For people with vasoconstriction headaches (tension headaches for example) they will usually have higher blood pressure and experience episodes in times when they have higher levels of vasoconstrictive hormones and lower levels of vasodilative hormone. Stress and tyramines, for example, can trigger vasoconstriction. Stress triggers vasoconstriction through cortisol, epinephrine and norepineprhine. Tyramines displace norepinephrine from neuronal storage vesicles, which leads to vasoconstriction. These headaches can come often but they aren’t as consistent as vasodilatory headaches.
These headaches are most responsive to NSAIDs like aspirin because aspirin is both a pain killer and vasodilator. And indeed, the research demonstrates its effectiveness for tension headaches. Menstrual cycles, pregnancy and menarche can cause fluctuations in estrogen and lead to vasoconstriction when estrogen levels fall or availability is reduced and vasodilation when its levels increase.
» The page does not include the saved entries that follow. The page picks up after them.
(* ===== verification/CompactionExample.v ===== *)
(** A small tree of node SSTs, and the theorem of [CompactionView] on it.

    An SST is addressed by its content: its id encodes its rows, so that [ex_write]
    describes any run. A deep SST holds two nodes, a newer one deletes the first, and
    a third was flushed after the compaction read the manifest. *)
From S2P Require Import Prelude StorageError Memtable Bloom ManifestTypes DescriptorIndex KwayMerge Compaction CompactionMerge NodeReads CompactionView.

#[local] Instance ex_arrow : Arrow := {
  Body := list (list NodeRow);
  RecordBatch := list NodeRow;
  open_batches b := Ok (map Ok b);
  num_rows := length;
  missing_column _ := None;
  node_id_at b i := nr_id <$> b !! i;
  lsn_at b i := from_option nr_lsn 0 (b !! i);
  tombstone_at b i := from_option (is_tombstone ∘ nr_op) false (b !! i);
  payload_at b i := match nr_op <$> b !! i with Some (Upsert payload) => Ok payload | _ => Err (Invariant "payload") end;
}.

(** ** Content addressing *)

#[local] Instance byte_countable : Countable byte := inj_countable' b2z z2b byte.of_Z_unsigned.

Definition row_tuple (r : NodeRow) : Z * Z * option (list byte) :=
  (nr_id r, nr_lsn r, match nr_op r with Upsert p => Some p | Tombstone => None end).
Definition tuple_row (t : Z * Z * option (list byte)) : NodeRow :=
  {| nr_id := t.1.1; nr_lsn := t.1.2; nr_op := match t.2 with Some p => Upsert p | None => Tombstone end |}.
Definition ex_address (rs : list NodeRow) : Z := Z.pos (encode (map row_tuple rs)).
Definition ex_rows (d : SstDescriptor) : list NodeRow :=
  match sst_id d with
  | Z.pos p => map tuple_row (default [] (decode p))
  | _ => []
  end.

Definition ex_sst (label : string) (level : Z) (rs : list NodeRow) : SstDescriptor :=
  {| sst_id := ex_address rs; sst_kind := SkNodes; sst_scope := label; sst_level := level;
     sst_path := "p"; sst_size_bytes := 100; sst_row_count := Z.of_nat (length rs); sst_created_at := 0;
     sst_min_key := foldr Z.min (from_option nr_id 0 (head rs)) (map nr_id rs);
     sst_max_key := foldr Z.max 0 (map nr_id rs);
     sst_min_lsn := 0; sst_max_lsn := 10; sst_bloom := None; sst_unique_property_indices := [];
     sst_equality_property_indices := []; sst_composite_equality_indices := []; sst_label_index := None;
     sst_node_locator := None; sst_extra := [] |}.
Definition ex_write (rs : list NodeRow) : Result SstDescriptor := Ok (ex_sst "Person" 1 rs).
Definition ex_body (d : SstDescriptor) : Result Body := Ok [ex_rows d].

Lemma ex_rows_sst label level rs : ex_rows (ex_sst label level rs) = rs.
Proof.
  unfold ex_rows, ex_sst, ex_address. simpl sst_id. cbv iota. rewrite decode_encode. simpl.
  rewrite map_map. rewrite <- (map_id rs) at 2. apply map_ext. by intros [? ? []].
Qed.

(** ** Reading *)

Definition ex_view (id lsn : Z) (payload : list byte) (label : string) : Result (Z * Z * string) := Ok (id, lsn, label).
Definition ex_cached (_ : SstDescriptor) (_ : Z) : option (Result (option (Z * option (Z * Z * string)))) := None.
Definition ex_bloom (_ : SstDescriptor) : Result (option BloomFilter) := Ok None.
Definition ex_read (d : SstDescriptor) (id : Z) : Result (option (Z * option (Z * Z * string))) :=
  match find_node id (ex_rows d) with
  | None => Ok None
  | Some r => match row_view ex_view (sst_scope d) r with Err e => Err e | Ok v => Ok (Some (nr_lsn r, v)) end
  end.
Abbreviation ex_lookup := (lookup_node_by_id ex_view (λ _, 0) ex_cached ex_bloom ex_read).

Lemma ex_bounds a rs r : r ∈ rs → foldr Z.min a (map nr_id rs) ≤ nr_id r ≤ foldr Z.max 0 (map nr_id rs).
Proof.
  induction rs as [|x rs IH]; [by intros ?%elem_of_nil|].
  intros [->|Hr]%elem_of_cons; simpl; [lia|]. specialize (IH Hr). lia.
Qed.

Lemma ex_serves hash label level rs :
  node_run rs → serves ex_view hash ex_cached ex_bloom ex_read ex_rows (ex_sst label level rs).
Proof.
  intros Hrun. split.
  - by rewrite ex_rows_sst.
  - intros r. rewrite ex_rows_sst. apply ex_bounds.
  - done.
  - done.
  - intros id. by exists true.
Qed.

Lemma ex_body_holds d : body_holds [ex_rows d] (ex_rows d).
Proof.
  exists [Ok (ex_rows d)]. split; [done|]. exists [ex_rows d]. split; [|by rewrite concat_cons, app_nil_r].
  repeat constructor. eexists. split_and!; [done|]. split_and!; [done|done|].
  intros i r Hr. unfold materialize, batch_key. simpl. rewrite !Hr. simpl.
  destruct r as [id lsn []]; simpl; by rewrite ?Hr.
Qed.

(** ** The tree *)

Definition ex_up (id lsn : Z) : NodeRow := {| nr_id := id; nr_lsn := lsn; nr_op := Upsert [] |}.
Definition ex_del (id lsn : Z) : NodeRow := {| nr_id := id; nr_lsn := lsn; nr_op := Tombstone |}.
Definition ex_deep : SstDescriptor := ex_sst "Person" 1 [ex_up 1 1; ex_up 2 2].
Definition ex_recent : SstDescriptor := ex_sst "Person" 0 [ex_del 1 5; ex_up 3 6].
Definition ex_flushed : SstDescriptor := ex_sst "Person" 0 [ex_up 3 8].
Definition ex_base : list SstDescriptor := [ex_deep; ex_recent].
Definition ex_snapshot : Snapshot :=
  {| ss_memtable := MemtableSnapshot_empty; ss_overlay := None; ss_ssts := [ex_flushed; ex_deep; ex_recent] |}.
(** The collectors of the example count the rows they see. *)
Definition ex_observe (seen : nat) (_ : NodeRow) : Result nat := Ok (S seen).

Lemma ex_visible id c : visible ex_rows ex_snapshot id c →
  c ∈ [(ex_up 1 1, "Person"); (ex_up 2 2, "Person"); (ex_del 1 5, "Person"); (ex_up 3 6, "Person"); (ex_up 3 8, "Person")].
Proof.
  intros [(e & He & _)|(d & Hd & _ & Hc)]; [done|]. unfold sst_cand in Hc.
  destruct (find_node id (ex_rows d)) as [r|] eqn:Hf; [|done]. simpl in Hc. injection Hc as <-.
  apply find_row_Some in Hf as [Hr _].
  repeat (apply elem_of_cons in Hd as [->|Hd]; [unfold ex_flushed, ex_deep, ex_recent in *; rewrite ex_rows_sst in Hr; set_solver|]).
  by apply elem_of_nil in Hd.
Qed.

Lemma ex_lsm_ok id :
  lsm_ok ex_view (λ _, 0) ex_cached ex_bloom ex_read ex_rows ex_body ex_write (λ _, None) ex_base "Person" ex_snapshot id.
Proof.
  split.
  - intros d Hd. repeat (apply elem_of_cons in Hd as [->|Hd]; [vm_compute; done|]). by apply elem_of_nil in Hd.
  - intros d body Hd _ [= <-]. apply ex_body_holds.
  - intros d Hd _.
    repeat (apply elem_of_cons in Hd as [->|Hd];
      [unfold ex_deep, ex_recent; rewrite ex_rows_sst; split; [|done]; repeat constructor|]).
    by apply elem_of_nil in Hd.
  - intros d Hd _. repeat (apply elem_of_cons in Hd as [->|Hd]; [apply ex_serves; repeat constructor|]).
    by apply elem_of_nil in Hd.
  - intros out d _ Hrun [= <-]. split_and!; [done|apply ex_rows_sst|done|by apply ex_serves].
  - done.
  - intros d r d0 r0 Hd _ Hn Hr Hd0 _ Hr0 Hid.
    apply elem_of_cons in Hd as [->|Hd]; [|by destruct Hn].
    unfold ex_flushed in Hr. rewrite ex_rows_sst in Hr. apply list_elem_of_singleton in Hr as ->.
    repeat (apply elem_of_cons in Hd0 as [->|Hd0];
      [unfold ex_deep, ex_recent in Hr0; rewrite ex_rows_sst in Hr0;
       repeat (apply elem_of_cons in Hr0 as [->|Hr0]; [simpl in *; lia|]); by apply elem_of_nil in Hr0|]).
    by apply elem_of_nil in Hd0.
  - done.
  - intros c c' Hc%ex_visible Hc'%ex_visible Hl.
    repeat (apply elem_of_cons in Hc as [->|Hc];
      [repeat (apply elem_of_cons in Hc' as [->|Hc']; [first [reflexivity|simpl in Hl; lia]|]); by apply elem_of_nil in Hc'|]).
    by apply elem_of_nil in Hc.
Qed.

(** The merge drops the tombstone with the row under it, and readers agree. *)
Lemma compaction_preserves_lookup_witness :
  ∃ next, compact_node_bucket ex_observe ex_body (λ _, Ok tt) ex_write (λ _, false) (λ _, None) ex_base (ss_ssts ex_snapshot)
      "Person" 1000 10 false 0%nat = Some (Ok next) ∧ next = [ex_flushed; ex_sst "Person" 1 [ex_up 2 2; ex_up 3 6]] ∧
    ex_lookup ex_snapshot 1 = Some (Ok None) ∧ ex_lookup (with_ssts ex_snapshot next) 1 = Some (Ok None).
Proof.
  destruct (compaction_preserves_lookup ex_view (λ _, 0) ex_cached ex_bloom ex_read ex_rows ex_observe ex_body (λ _, Ok tt) ex_write
    (λ _, false) (λ _, None) ex_base "Person" ex_snapshot 1 1000 10 false 0%nat) as (r & Hr & Hpres);
    [by intros x y; exists (S x)|apply ex_lsm_ok|].
  assert (r = Ok [ex_flushed; ex_sst "Person" 1 [ex_up 2 2; ex_up 3 6]]) as ->.
  { apply (inj Some). rewrite <- Hr. vm_compute. reflexivity. }
  exists [ex_flushed; ex_sst "Person" 1 [ex_up 2 2; ex_up 3 6]]. split_and!; [exact Hr|reflexivity|vm_compute; reflexivity|].
  apply (Hpres _ None); [reflexivity|vm_compute; reflexivity].
Defined.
Also, hot flushes by perimenopausal women increases vasodilation, which can exacerbate symptoms. Any stimulus that causes the body to release stress hormones such as low carb diets, fasting or skipping meals, emotional stress, cold, alcohol, bright lights and loud noise can aggravate these headaches.
MSG or excess glutamine/glutamic acid consumption can worsen vasodilatory migraines because glutamate excess causes vasodilation. The degree of harm caused by MSG is probably minimal. Instead, glutamate excess is more likely caused by a host of other factors not related to dietary consumption of glutamate such as hypoglycemia caused by eating high glycemic index foods, hyperinsulinema, fasting/skipping meals or low carb dieting. Also, hypoxia can cause glutamate excitotoxicity, such as when we are so stressed we forget to breath.
Serotonergics like SSRI’s and tryptophan or foods which contain high levels of tryptophan may increase serotonin levels and possibly exacerbate vasoconstriction headaches but be of benefit to vasodilatory headaches.
Too much cholinergic transmission can trigger headaches in people with vasoconstriction and too little can possibly trigger vasodilatory headaches. Too much or too little inhibition of the enzyme acetylcholinesterase will influence acetylcholine levels(inhibition will cause a rise in acetylcholine and vice versa).
GABA seems to play a more minor role but can also influence vascular tone. These neurotransmitters interact with each other in complex ways and an increase in one may cause an increase or decrease in another.